Il contratto di deposito, invece, avente natura privatistica, è disciplinato dal codice civile , che non prevede una durata minima. L’articolo 1771 c.c. prevede anzi la normale esigibilità immediata della restituzione. Trattandosi, poi, di cose determinate, il deposito è senza dubbio regolare, e pertanto il depositario è in grado, una volta completata l’introduzione, di conoscere esattamente quali sono le merci ricevute e per le quali ha l’obbligo di custodia e di riconsegna. Ulteriore conseguenza della mancata durata minima è che l’obbligo di custodia può esaurirsi in tempi brevissimi o quasi istantanei: in particolare, è del tutto lecito che la custodia abbia durata pari allo svolgimento delle operazioni contabili di introduzione, che presuppone che il depositario proceda a verificare, e di conseguenza ad annotare nell’apposito registro, il numero e la specie dei colli, la natura, la qualità e la quantità dei beni, il loro valore, il luogo di provenienza e di destinazione dei beni di volta in volta introdotti, oltre naturalmente ad identificare il soggetto per conto del quale l’introduzione dei beni è stata effettuata.

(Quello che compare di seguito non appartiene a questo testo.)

(* ===== verification/WasmReader.v ===== *)
(** [lib/wasm-parse/binary-reader.ts]: the bounds-checked reading primitives
    (LEB128, little-endian words, strings, byte vectors), with the LEB128
    encodings they are meant to invert.

    A [Uint8Array] is a list of byte values; JavaScript's bitwise operators
    work on 32-bit signed integers ([js_or], [js_and], [js_shl]) and an index
    outside the array reads [undefined], which those operators take as 0. *)

From S2P Require Import Prelude.
From stdpp Require Import base list strings numbers.
From Stdlib Require Import ZArith Lia.
#[local] Open Scope Z_scope.

(** The [Error]s of the parser. [OutOfFuel] is not one of them: it is the
    value of a loop whose fuel ran out, and never appears where a theorem says
    that the loop ends. *)
Inductive WasmError : Type :=
  | ULEB128_eof | ULEB128_overflow | SLEB128_eof | SLEB128_overflow
  | String_underflow | Bytes_underflow | U32_underflow | U64_underflow | U64_unsafe
  | Byte_underflow
  | Header_too_small | Invalid_magic (magic : Z) | Unsupported_version (version : Z)
  | SectionSize_eof | SectionSize_overflow | Section_bounds (id size : Z)
  | Module_too_large (size : Z)
  | OutOfFuel.

Record ReadResult (A : Type) : Type := mkRead { rr_value : A; rr_offset : Z }.
Arguments mkRead {A} _ _.
Arguments rr_value {A} _.
Arguments rr_offset {A} _.

(** ** Typed arrays *)

Definition blen (b : list Z) : Z := Z.of_nat (length b).
(** [b[i]], [None] for [undefined]. *)
Definition byte_at (b : list Z) (i : Z) : option Z :=
  if i <? 0 then None else b !! Z.to_nat i.
(** [b[i]] as an operand of a bitwise operator. *)
Definition idx (b : list Z) (i : Z) : Z := default 0 (byte_at b i).
(** [b.slice(start, end)]: negative positions count from the end. *)
Definition js_slice {A} (b : list A) (start stop : Z) : list A :=
  let n := Z.of_nat (length b) in
  let clamp x := if x <? 0 then Z.max (n + x) 0 else Z.min x n in
  take (Z.to_nat (clamp stop - clamp start)) (drop (Z.to_nat (clamp start)) b).

(** ** LEB128 *)

Fixpoint uleb_loop (fuel : nat) (buffer : list Z) (offset value shift : Z)
  : result WasmError (ReadResult Z) :=
  match fuel with
  | O => Err OutOfFuel
  | S fuel' =>
      if blen buffer <=? offset then Err ULEB128_eof
      else
        let byte := idx buffer offset in
        let value := js_or value (js_shl (js_and byte 127) shift) in
        let shift := shift + 7 in
        if 63 <? shift then Err ULEB128_overflow
        else if js_and byte 128 =? 0 then Ok (mkRead value (offset + 1))
        else uleb_loop fuel' buffer (offset + 1) value shift
  end.
Definition readULEB128 (buffer : list Z) (offset : Z) : result WasmError (ReadResult Z) :=
  uleb_loop 10 buffer offset 0 0.

Fixpoint sleb_loop (fuel : nat) (buffer : list Z) (offset value shift size : Z)
  : result WasmError (ReadResult Z) :=
  match fuel with
  | O => Err OutOfFuel
  | S fuel' =>
      if blen buffer <=? offset then Err SLEB128_eof
      else
        let byte := idx buffer offset in
        let value := js_or value (js_shl (js_and byte 127) shift) in
        let shift := shift + 7 in
        let size := size + 7 in
        if 64 <? size then Err SLEB128_overflow
        else if js_and byte 128 =? 0 then
          let value := if negb (js_and byte 64 =? 0) && (shift <? 64)
                       then js_or value (js_shl (-1) shift) else value in
          Ok (mkRead value (offset + 1))
        else sleb_loop fuel' buffer (offset + 1) value shift size
  end.
Definition readSLEB128 (buffer : list Z) (offset : Z) : result WasmError (ReadResult Z) :=
  sleb_loop 10 buffer offset 0 0 0.

(** ** Strings, byte vectors and words *)

Section Reader.
  (** [new TextDecoder().decode], the platform's UTF-8 decoder. *)
  Context (decode_utf8 : list Z -> string).

Definition readString (buffer : list Z) (offset : Z) : result WasmError (ReadResult string) :=
  r ← readULEB128 buffer offset;
  let length := rr_value r in
  let newOffset := rr_offset r in
  if blen buffer <? newOffset + length then Err String_underflow
  else Ok (mkRead (decode_utf8 (js_slice buffer newOffset (newOffset + length)))
             (newOffset + length)).
End Reader.

Definition readBytes (buffer : list Z) (offset : Z) : result WasmError (ReadResult (list Z)) :=
  r ← readULEB128 buffer offset;
  let length := rr_value r in
  let newOffset := rr_offset r in
  if blen buffer <? newOffset + length then Err Bytes_underflow
  else Ok (mkRead (js_slice buffer newOffset (newOffset + length)) (newOffset + length)).

(** [b[i] | (b[i+1] << 8) | (b[i+2] << 16) | (b[i+3] << 24)]. *)
Definition word32 (b : list Z) (i : Z) : Z :=
  js_or (js_or (js_or (idx b i) (js_shl (idx b (i + 1)) 8)) (js_shl (idx b (i + 2)) 16))
    (js_shl (idx b (i + 3)) 24).

Definition readU32 (buffer : list Z) (offset : Z) : result WasmError (ReadResult Z) :=
  if blen buffer <? offset + 4 then Err U32_underflow
  else Ok (mkRead (word32 buffer offset) (offset + 4)).

Definition max_safe_integer : Z := 9007199254740991.

(** The sum is one floating-point addition; the product is exact. *)
Definition readU64 (buffer : list Z) (offset : Z) : result WasmError (ReadResult Z) :=
  if blen buffer <? offset + 8 then Err U64_underflow
  else
    let low := word32 buffer offset in
    let high := word32 buffer (offset + 4) in
    let value := to_double (high * 4294967296 + low) in
    if max_safe_integer <? value then Err U64_unsafe
    else Ok (mkRead value (offset + 8)).

Definition readByte (buffer : list Z) (offset : Z) : result WasmError (ReadResult Z) :=
  if blen buffer <=? offset then Err Byte_underflow
  else Ok (mkRead (idx buffer offset) (offset + 1)).
Definition peekByte (buffer : list Z) (offset : Z) : option Z :=
  if blen buffer <=? offset then None else byte_at buffer offset.
Definition hasRemaining (buffer : list Z) (offset n : Z) : bool := offset + n <=? blen buffer.

(** ** What the encodings mean *)

(** [uleb bs n]: the bytes [bs] are a (possibly padded) unsigned LEB128
    encoding of [n]; [sleb] is the signed one. *)
Inductive uleb : list Z -> Z -> Prop :=
  | uleb_last b : 0 <= b < 128 -> uleb [b] b
  | uleb_more b bs n : 0 <= b < 128 -> uleb bs n -> uleb ((b + 128) :: bs) (b + 128 * n).
Inductive sleb : list Z -> Z -> Prop :=
  | sleb_last b : 0 <= b < 128 -> sleb [b] (if b <? 64 then b else b - 128)
  | sleb_more b bs n : 0 <= b < 128 -> sleb bs n -> sleb ((b + 128) :: bs) (b + 128 * n).

(** The shortest unsigned encoding of a number below [128 ^ (fuel + 1)]. *)
Fixpoint uleb_encode (fuel : nat) (n : Z) : list Z :=
  match fuel with
  | O => [n]
  | S fuel' => if n <? 128 then [n] else (n mod 128 + 128) :: uleb_encode fuel' (n / 128)
  end.
(** The [k] low bytes of [n], least significant first. *)
Fixpoint le_bytes (k : nat) (n : Z) : list Z :=
  match k with
  | O => []
  | S k' => n mod 256 :: le_bytes k' (n / 256)
  end.

(** ** Lemmas on arrays and bytes *)

Lemma blen_app a b : blen (a ++ b) = blen a + blen b.
Proof. unfold blen. rewrite length_app. lia. Qed.
Lemma blen_cons x b : blen (x :: b) = 1 + blen b.
Proof. unfold blen. simpl. lia. Qed.
Lemma blen_nil : blen [] = 0.
Proof. done. Qed.
Lemma blen_nonneg b : 0 <= blen b.
Proof. unfold blen. lia. Qed.
Create Rewrite HintDb blen.
#[export] Hint Rewrite blen_app blen_cons blen_nil : blen.
#[export] Hint Resolve blen_nonneg : js.

Lemma byte_at_middle pre x post : byte_at (pre ++ x :: post) (blen pre) = Some x.
Proof.
  unfold byte_at, blen. destruct (Z.ltb_spec (Z.of_nat (length pre)) 0); [lia|].
  rewrite Nat2Z.id. by rewrite list_lookup_middle.
Qed.
Lemma idx_middle pre x post : idx (pre ++ x :: post) (blen pre) = x.
Proof. unfold idx. by rewrite byte_at_middle. Qed.
Lemma js_slice_middle {A} (pre mid post : list A) :
  js_slice (pre ++ mid ++ post) (Z.of_nat (length pre))
    (Z.of_nat (length pre) + Z.of_nat (length mid)) = mid.
Proof.
  unfold js_slice. rewrite !length_app.
  rewrite (proj2 (Z.ltb_ge (Z.of_nat (length pre)) 0)) by lia.
  rewrite (proj2 (Z.ltb_ge (_ + Z.of_nat (length mid)) 0)) by lia.
  rewrite !Z.min_l by lia. rewrite Nat2Z.id, drop_app_length.
  replace (Z.to_nat _) with (length mid) by lia. apply take_app_length.
Qed.
Lemma js_slice_length {A} (b : list A) i j :
  (length (js_slice b i j) <= length b)%nat.
Proof. unfold js_slice. rewrite length_take, length_drop. lia. Qed.

Lemma forall_byte (P : Z -> bool) :
  forallb P (map Z.of_nat (seq 0 256)) = true -> forall b, 0 <= b < 256 -> P b = true.
Proof.
  intros H b Hb. rewrite forallb_forall in H. apply H.
  apply in_map_iff. exists (Z.to_nat b). split; [lia|]. apply in_seq. lia.
Qed.
Lemma payload_bits b : 0 <= b < 128 ->
  js_and b 127 = b /\ js_and (b + 128) 127 = b /\
  js_and b 128 = 0 /\ js_and (b + 128) 128 = 128 /\
  (js_and b 64 =? 0) = (b <? 64).
Proof.
  intros Hb.
  pose (P b := (128 <=? b) || ((js_and b 127 =? b) && (js_and (b + 128) 127 =? b) &&
    (js_and b 128 =? 0) && (js_and (b + 128) 128 =? 128)
    && Bool.eqb (js_and b 64 =? 0) (b <? 64))).
  assert (H : P b = true) by (apply forall_byte; [vm_compute; reflexivity | lia]).
  unfold P in H. rewrite (proj2 (Z.leb_gt 128 b)) in H by lia. cbn [orb] in H. bools.
  match goal with H : Bool.eqb _ _ = true |- _ => apply Bool.eqb_prop in H end. auto.
Qed.

Lemma uleb_nonneg bs n : uleb bs n -> 0 <= n.
Proof. induction 1; lia. Qed.
Lemma uleb_bound bs n : uleb bs n -> n < 128 ^ blen bs.
Proof.
  induction 1; autorewrite with blen; [simpl; lia|].
  rewrite Z.pow_add_r by (auto with js; lia). lia.
Qed.
Lemma uleb_encode_ok fuel n :
  0 <= n < 128 ^ (Z.of_nat fuel + 1) -> uleb (uleb_encode fuel n) n.
Proof.
  revert n. induction fuel as [|fuel IH]; intros n Hn; cbn [uleb_encode].
  - constructor. simpl in Hn. lia.
  - destruct (Z.ltb_spec n 128); [by constructor; lia|].
    pose proof (uleb_more (n mod 128) (uleb_encode fuel (n / 128)) (n / 128)) as Hmore.
    replace (n mod 128 + 128 * (n / 128)) with n in Hmore by lia.
    apply Hmore; [lia|]. apply IH.
    rewrite Nat2Z.inj_succ, <- Z.add_1_l, (Z.add_comm 1), Z.pow_add_r in Hn by lia.
    change (128 ^ 1) with 128 in Hn. split; [lia|].
    apply Z.div_lt_upper_bound; lia.
Qed.

(** One step of the accumulator. *)
Lemma accumulate acc b k :
  0 <= k <= 4 -> 0 <= acc < 2 ^ (7 * k) ->
  js_or (to_int32 acc) (js_shl b (7 * k)) = to_int32 (acc + b * 2 ^ (7 * k)).
Proof. intros Hk Hacc. rewrite js_or_shl, lor_shiftl_add by lia. done. Qed.
Lemma accumulate_bound acc b k :
  0 <= k -> 0 <= b < 128 -> 0 <= acc < 2 ^ (7 * k) ->
  0 <= acc + b * 2 ^ (7 * k) < 2 ^ (7 * (k + 1)).
Proof.
  intros Hk Hb Hacc. replace (7 * (k + 1)) with (7 + 7 * k) by lia.
  rewrite Z.pow_add_r by lia. change (2 ^ 7) with 128. nia.
Qed.

Lemma uleb_loop_enc fuel pre bs post n acc k :
  uleb bs n -> 0 <= k -> k + blen bs <= 5 -> blen bs <= Z.of_nat fuel ->
  0 <= acc < 2 ^ (7 * k) ->
  uleb_loop fuel (pre ++ bs ++ post) (blen pre) (to_int32 acc) (7 * k)
  = Ok (mkRead (to_int32 (acc + n * 2 ^ (7 * k))) (blen pre + blen bs)).
Proof.
  intros Hu. revert fuel pre acc k.
  induction Hu as [b Hb|b bs n Hb Hu IH]; intros fuel pre acc k Hk Hlen Hfuel Hacc;
    (destruct fuel as [|fuel]; [unfold blen in Hfuel; simpl in Hfuel; lia|]);
    autorewrite with blen in *; cbn [uleb_loop app]; autorewrite with blen;
    pose proof (blen_nonneg post); pose proof (payload_bits b Hb) as (E1 & E2 & E3 & E4 & _);
    rewrite idx_middle.
  - rewrite (proj2 (Z.leb_gt _ _)) by lia. rewrite E1, E3, accumulate by lia.
    by rewrite (proj2 (Z.ltb_ge _ _)) by lia.
  - pose proof (blen_nonneg bs). rewrite (proj2 (Z.leb_gt _ _)) by lia.
    rewrite E2, E4, accumulate by lia.
    rewrite (proj2 (Z.ltb_ge _ _)) by lia. cbn [Z.eqb].
    replace (pre ++ (b + 128) :: bs ++ post) with ((pre ++ [b + 128]) ++ bs ++ post)
      by (by rewrite <- app_assoc).
    replace (blen pre + 1) with (blen (pre ++ [b + 128])) by (autorewrite with blen; lia).
    replace (7 * k + 7) with (7 * (k + 1)) by lia.
    rewrite IH by first [lia | apply accumulate_bound; lia]. autorewrite with blen.
    replace (7 * (k + 1)) with (7 + 7 * k) by lia. rewrite Z.pow_add_r by lia.
    change (2 ^ 7) with 128. f_equal. f_equal; [f_equal|]; lia.
Qed.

Completate le procedure di introduzione si coglie in tutta evidenza il “ricongiungimento” del profilo civilistico con quello fiscale, in quanto il contratto di deposito è perfezionato, e sul versante tributario sorgono gli effetti tipici della sospensione d’imposta e la garanzia del depositario.

Il successivo momento dell’estrazione fa, di conseguenza, tanto estinguere il contratto di deposito, quanto il regime agevolativo, comportando ex lege l’obbligo del pagamento dell’Iva , col metodo del reverse charge, imposto al comma 6 dellarticolo 50 bis (qualora la merce non venga destinata all’esportazione o a una cessione intracomunitaria).

Il contratto di deposito è causale, nel senso che l’obbligazione di consegnare include sempre anche l’obbligo di custodire (causa custodiae)

La causa è lo scopo immanente, la funzione economico e sociale insita nel negozio stesso, che “non si deve confondere con lo scopo individuale, con l’impulso che induce il soggetto al negozio, cioè con il motivo” (Trabucchi)

Sul concetto di introduzione l’amministrazione ha sostenuto le cose più disparate.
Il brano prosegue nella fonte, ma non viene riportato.